*** MATERIAL SHOWN
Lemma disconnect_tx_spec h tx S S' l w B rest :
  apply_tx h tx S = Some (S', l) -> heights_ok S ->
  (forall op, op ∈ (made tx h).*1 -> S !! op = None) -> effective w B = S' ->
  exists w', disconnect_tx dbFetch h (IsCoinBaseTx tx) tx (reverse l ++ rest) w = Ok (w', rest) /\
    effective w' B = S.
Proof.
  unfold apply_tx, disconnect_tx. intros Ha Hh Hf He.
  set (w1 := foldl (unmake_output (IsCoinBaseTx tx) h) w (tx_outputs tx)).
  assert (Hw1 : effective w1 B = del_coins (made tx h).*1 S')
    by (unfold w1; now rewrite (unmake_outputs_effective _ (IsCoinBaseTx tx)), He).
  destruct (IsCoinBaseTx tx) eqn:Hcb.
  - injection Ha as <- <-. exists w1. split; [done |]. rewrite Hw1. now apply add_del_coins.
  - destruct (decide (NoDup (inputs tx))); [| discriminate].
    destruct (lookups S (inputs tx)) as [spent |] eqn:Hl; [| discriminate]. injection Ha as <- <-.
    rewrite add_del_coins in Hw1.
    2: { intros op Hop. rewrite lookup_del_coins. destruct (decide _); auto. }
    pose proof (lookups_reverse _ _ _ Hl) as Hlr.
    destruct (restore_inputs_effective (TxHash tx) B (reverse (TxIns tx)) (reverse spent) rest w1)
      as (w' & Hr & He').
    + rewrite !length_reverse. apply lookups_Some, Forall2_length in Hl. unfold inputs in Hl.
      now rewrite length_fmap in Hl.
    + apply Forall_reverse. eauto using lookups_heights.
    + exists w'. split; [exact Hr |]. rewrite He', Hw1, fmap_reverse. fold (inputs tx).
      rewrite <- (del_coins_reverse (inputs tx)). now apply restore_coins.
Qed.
******
*** MATERIAL SHOWN
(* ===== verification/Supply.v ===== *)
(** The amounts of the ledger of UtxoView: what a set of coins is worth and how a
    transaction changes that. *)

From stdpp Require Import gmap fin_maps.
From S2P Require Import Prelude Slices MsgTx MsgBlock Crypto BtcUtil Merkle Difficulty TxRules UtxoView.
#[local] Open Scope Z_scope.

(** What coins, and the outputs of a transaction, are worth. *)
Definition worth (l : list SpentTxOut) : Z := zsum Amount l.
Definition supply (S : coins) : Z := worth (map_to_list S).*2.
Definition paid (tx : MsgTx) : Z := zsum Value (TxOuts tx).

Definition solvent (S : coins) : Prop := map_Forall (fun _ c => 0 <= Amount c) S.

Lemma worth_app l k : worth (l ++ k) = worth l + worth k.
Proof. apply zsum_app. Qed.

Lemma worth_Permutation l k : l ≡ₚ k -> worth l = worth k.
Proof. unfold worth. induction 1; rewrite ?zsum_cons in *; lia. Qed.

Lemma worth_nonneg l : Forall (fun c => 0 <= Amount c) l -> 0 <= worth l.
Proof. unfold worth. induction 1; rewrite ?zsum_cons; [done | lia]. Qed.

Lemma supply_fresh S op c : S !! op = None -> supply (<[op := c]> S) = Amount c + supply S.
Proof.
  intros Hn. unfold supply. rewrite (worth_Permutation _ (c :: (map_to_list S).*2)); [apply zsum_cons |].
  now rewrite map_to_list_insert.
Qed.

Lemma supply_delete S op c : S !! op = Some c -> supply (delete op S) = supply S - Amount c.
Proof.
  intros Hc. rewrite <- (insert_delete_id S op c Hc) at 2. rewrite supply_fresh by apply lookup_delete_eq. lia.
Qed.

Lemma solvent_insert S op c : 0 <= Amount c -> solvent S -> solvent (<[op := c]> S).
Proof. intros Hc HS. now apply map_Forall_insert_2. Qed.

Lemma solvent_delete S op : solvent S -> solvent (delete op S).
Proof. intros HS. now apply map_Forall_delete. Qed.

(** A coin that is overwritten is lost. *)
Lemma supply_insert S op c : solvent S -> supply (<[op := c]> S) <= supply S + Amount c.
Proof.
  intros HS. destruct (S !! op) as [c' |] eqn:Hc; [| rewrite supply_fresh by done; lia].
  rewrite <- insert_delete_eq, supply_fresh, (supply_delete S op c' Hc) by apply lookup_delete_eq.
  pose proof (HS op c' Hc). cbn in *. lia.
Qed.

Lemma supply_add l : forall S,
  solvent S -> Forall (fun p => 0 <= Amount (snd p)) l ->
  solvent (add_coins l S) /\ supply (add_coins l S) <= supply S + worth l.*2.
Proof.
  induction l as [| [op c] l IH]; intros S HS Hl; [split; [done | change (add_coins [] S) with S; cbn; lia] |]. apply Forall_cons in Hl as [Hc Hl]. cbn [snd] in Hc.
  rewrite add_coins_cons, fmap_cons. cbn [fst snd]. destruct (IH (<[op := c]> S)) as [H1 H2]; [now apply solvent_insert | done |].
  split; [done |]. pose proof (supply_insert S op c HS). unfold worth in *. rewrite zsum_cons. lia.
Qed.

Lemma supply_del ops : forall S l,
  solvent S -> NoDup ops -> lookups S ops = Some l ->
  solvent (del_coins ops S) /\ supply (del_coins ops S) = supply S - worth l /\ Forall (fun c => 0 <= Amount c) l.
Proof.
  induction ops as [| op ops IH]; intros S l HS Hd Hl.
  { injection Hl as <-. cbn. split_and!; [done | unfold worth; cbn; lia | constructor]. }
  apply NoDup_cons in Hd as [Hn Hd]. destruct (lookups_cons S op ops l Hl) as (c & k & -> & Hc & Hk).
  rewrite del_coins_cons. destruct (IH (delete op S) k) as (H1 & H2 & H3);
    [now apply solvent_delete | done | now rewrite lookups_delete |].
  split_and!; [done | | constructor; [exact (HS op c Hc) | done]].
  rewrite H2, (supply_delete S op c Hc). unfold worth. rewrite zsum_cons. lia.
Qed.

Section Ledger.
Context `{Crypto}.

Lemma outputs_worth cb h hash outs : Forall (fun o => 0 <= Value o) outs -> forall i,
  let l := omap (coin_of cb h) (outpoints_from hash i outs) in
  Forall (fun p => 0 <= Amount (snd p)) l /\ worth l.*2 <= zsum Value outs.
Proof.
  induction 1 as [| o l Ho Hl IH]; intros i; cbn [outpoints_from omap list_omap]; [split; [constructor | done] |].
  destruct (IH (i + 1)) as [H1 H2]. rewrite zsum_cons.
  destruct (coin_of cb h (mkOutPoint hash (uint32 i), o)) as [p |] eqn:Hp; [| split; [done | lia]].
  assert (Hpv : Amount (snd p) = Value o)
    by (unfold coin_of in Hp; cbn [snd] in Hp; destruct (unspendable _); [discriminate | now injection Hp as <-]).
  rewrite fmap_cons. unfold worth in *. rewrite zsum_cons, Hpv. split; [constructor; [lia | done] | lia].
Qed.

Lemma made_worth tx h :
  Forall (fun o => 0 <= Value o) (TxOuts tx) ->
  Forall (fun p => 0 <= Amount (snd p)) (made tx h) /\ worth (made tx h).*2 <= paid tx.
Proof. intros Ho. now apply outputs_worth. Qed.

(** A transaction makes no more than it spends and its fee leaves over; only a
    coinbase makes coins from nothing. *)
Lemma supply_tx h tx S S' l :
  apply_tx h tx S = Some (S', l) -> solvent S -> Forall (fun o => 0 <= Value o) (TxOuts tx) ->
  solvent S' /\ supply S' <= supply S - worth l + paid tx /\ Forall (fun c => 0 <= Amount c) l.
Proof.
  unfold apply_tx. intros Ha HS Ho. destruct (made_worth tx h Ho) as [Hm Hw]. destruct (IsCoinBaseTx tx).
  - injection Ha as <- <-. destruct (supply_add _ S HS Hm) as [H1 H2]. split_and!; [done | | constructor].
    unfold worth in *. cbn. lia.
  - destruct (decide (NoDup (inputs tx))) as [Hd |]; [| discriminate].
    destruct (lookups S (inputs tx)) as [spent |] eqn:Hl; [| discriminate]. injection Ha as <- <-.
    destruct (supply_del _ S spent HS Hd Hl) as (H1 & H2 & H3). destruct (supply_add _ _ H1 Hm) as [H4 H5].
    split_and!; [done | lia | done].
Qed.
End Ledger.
******
*** MATERIAL SHOWN
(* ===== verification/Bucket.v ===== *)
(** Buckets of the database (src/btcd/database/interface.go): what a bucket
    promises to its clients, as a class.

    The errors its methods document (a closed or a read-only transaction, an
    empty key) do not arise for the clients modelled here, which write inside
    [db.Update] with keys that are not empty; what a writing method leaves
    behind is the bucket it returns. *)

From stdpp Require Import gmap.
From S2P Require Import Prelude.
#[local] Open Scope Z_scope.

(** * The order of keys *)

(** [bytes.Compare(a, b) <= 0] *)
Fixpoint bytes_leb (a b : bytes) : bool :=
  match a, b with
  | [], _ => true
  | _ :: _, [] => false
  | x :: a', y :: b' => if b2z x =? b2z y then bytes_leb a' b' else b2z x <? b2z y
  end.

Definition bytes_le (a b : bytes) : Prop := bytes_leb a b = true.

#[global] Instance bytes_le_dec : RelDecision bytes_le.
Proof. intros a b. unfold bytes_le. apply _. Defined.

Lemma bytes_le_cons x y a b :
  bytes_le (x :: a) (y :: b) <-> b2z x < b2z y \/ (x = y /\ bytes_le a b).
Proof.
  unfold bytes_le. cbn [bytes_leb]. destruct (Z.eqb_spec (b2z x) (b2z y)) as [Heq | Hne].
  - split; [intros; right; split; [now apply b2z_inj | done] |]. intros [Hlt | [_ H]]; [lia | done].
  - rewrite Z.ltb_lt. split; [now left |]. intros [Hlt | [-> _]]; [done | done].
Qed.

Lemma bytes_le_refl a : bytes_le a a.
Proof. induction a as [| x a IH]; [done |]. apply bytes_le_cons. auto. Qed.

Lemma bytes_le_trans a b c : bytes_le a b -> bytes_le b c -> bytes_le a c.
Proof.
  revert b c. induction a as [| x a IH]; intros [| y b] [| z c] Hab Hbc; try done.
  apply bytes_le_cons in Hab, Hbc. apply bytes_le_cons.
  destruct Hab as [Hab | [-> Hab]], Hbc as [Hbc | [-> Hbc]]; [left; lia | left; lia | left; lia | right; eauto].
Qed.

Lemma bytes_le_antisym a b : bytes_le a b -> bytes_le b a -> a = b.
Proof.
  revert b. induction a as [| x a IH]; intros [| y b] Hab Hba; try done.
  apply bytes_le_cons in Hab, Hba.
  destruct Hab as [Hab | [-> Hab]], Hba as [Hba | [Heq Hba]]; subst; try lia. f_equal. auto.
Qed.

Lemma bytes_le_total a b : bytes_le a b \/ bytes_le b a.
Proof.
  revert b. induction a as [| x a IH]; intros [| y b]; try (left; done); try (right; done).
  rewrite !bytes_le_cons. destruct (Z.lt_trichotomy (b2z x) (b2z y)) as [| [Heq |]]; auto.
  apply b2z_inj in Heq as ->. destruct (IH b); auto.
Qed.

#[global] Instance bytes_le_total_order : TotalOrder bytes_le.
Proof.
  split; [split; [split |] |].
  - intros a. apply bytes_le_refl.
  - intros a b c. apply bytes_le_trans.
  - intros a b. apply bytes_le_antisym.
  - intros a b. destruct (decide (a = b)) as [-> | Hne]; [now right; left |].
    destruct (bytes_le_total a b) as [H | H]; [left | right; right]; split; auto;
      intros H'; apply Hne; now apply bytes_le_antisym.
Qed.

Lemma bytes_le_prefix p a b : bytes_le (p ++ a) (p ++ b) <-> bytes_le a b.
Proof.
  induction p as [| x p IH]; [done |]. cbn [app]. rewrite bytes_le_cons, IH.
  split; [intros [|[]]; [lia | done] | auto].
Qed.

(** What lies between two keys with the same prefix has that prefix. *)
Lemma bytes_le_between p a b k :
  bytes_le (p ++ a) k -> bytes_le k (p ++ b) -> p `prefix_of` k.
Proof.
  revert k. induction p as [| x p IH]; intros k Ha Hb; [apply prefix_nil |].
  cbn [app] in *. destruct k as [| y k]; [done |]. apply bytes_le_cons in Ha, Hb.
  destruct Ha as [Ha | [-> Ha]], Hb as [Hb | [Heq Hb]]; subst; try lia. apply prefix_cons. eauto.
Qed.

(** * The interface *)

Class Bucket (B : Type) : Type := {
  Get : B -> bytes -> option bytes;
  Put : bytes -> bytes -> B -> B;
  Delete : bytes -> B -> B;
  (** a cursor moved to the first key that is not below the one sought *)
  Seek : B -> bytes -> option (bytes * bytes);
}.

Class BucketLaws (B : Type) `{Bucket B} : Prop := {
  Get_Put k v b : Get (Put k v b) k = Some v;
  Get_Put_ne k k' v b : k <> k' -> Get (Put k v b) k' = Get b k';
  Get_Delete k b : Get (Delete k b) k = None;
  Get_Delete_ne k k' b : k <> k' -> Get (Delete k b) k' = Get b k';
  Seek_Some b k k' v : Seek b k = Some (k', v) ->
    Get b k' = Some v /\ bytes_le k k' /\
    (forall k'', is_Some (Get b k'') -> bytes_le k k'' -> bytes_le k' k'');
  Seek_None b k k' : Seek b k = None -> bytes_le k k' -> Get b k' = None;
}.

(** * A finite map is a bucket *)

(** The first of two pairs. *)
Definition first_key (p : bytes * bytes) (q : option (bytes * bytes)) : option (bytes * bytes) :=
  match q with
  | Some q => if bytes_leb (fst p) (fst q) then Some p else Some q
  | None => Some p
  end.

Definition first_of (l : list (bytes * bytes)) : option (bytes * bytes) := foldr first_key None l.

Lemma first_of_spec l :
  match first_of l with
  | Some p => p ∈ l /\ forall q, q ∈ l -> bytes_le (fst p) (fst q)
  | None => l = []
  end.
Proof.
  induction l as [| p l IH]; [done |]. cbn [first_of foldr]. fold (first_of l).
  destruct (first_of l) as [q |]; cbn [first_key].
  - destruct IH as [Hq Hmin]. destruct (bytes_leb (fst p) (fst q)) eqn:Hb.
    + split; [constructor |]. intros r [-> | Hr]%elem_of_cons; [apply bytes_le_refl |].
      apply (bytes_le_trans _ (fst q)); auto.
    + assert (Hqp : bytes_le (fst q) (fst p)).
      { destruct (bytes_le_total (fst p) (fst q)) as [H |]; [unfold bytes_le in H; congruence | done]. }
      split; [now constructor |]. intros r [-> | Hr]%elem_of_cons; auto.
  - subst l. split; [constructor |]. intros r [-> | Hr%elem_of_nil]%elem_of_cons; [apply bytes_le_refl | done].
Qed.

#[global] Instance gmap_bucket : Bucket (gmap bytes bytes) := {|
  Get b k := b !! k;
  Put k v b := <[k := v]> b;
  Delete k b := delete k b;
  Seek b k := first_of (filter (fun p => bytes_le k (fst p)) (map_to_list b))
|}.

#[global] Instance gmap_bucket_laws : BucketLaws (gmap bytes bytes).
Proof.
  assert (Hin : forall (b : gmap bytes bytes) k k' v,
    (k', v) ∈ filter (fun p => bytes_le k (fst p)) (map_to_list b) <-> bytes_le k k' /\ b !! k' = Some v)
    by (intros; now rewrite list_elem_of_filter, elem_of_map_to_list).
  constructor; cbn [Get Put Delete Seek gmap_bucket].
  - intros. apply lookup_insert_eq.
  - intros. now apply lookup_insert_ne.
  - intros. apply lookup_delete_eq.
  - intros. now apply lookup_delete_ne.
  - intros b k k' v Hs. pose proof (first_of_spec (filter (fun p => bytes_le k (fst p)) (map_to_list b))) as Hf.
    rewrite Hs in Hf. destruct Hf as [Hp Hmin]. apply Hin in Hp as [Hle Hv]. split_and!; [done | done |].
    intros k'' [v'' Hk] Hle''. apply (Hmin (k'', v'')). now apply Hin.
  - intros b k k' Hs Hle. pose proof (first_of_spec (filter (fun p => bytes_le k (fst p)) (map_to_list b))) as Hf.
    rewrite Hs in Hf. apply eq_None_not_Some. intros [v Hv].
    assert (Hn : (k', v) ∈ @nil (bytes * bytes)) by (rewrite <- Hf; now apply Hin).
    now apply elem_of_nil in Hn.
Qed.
******
As the answer, set down only the lines from the data above between the one holding "Lemma bytes_le_trans a" and the one holding "- intros a b. destruct", inclusive, exactly as they read.

Lemma bytes_le_trans a b c : bytes_le a b -> bytes_le b c -> bytes_le a c.
Proof.
  revert b c. induction a as [| x a IH]; intros [| y b] [| z c] Hab Hbc; try done.
  apply bytes_le_cons in Hab, Hbc. apply bytes_le_cons.
  destruct Hab as [Hab | [-> Hab]], Hbc as [Hbc | [-> Hbc]]; [left; lia | left; lia | left; lia | right; eauto].
Qed.

Lemma bytes_le_antisym a b : bytes_le a b -> bytes_le b a -> a = b.
Proof.
  revert b. induction a as [| x a IH]; intros [| y b] Hab Hba; try done.
  apply bytes_le_cons in Hab, Hba.
  destruct Hab as [Hab | [-> Hab]], Hba as [Hba | [Heq Hba]]; subst; try lia. f_equal. auto.
Qed.

Lemma bytes_le_total a b : bytes_le a b \/ bytes_le b a.
Proof.
  revert b. induction a as [| x a IH]; intros [| y b]; try (left; done); try (right; done).
  rewrite !bytes_le_cons. destruct (Z.lt_trichotomy (b2z x) (b2z y)) as [| [Heq |]]; auto.
  apply b2z_inj in Heq as ->. destruct (IH b); auto.
Qed.

#[global] Instance bytes_le_total_order : TotalOrder bytes_le.
Proof.
  split; [split; [split |] |].
  - intros a. apply bytes_le_refl.
  - intros a b c. apply bytes_le_trans.
  - intros a b. apply bytes_le_antisym.
  - intros a b. destruct (decide (a = b)) as [-> | Hne]; [now right; left |].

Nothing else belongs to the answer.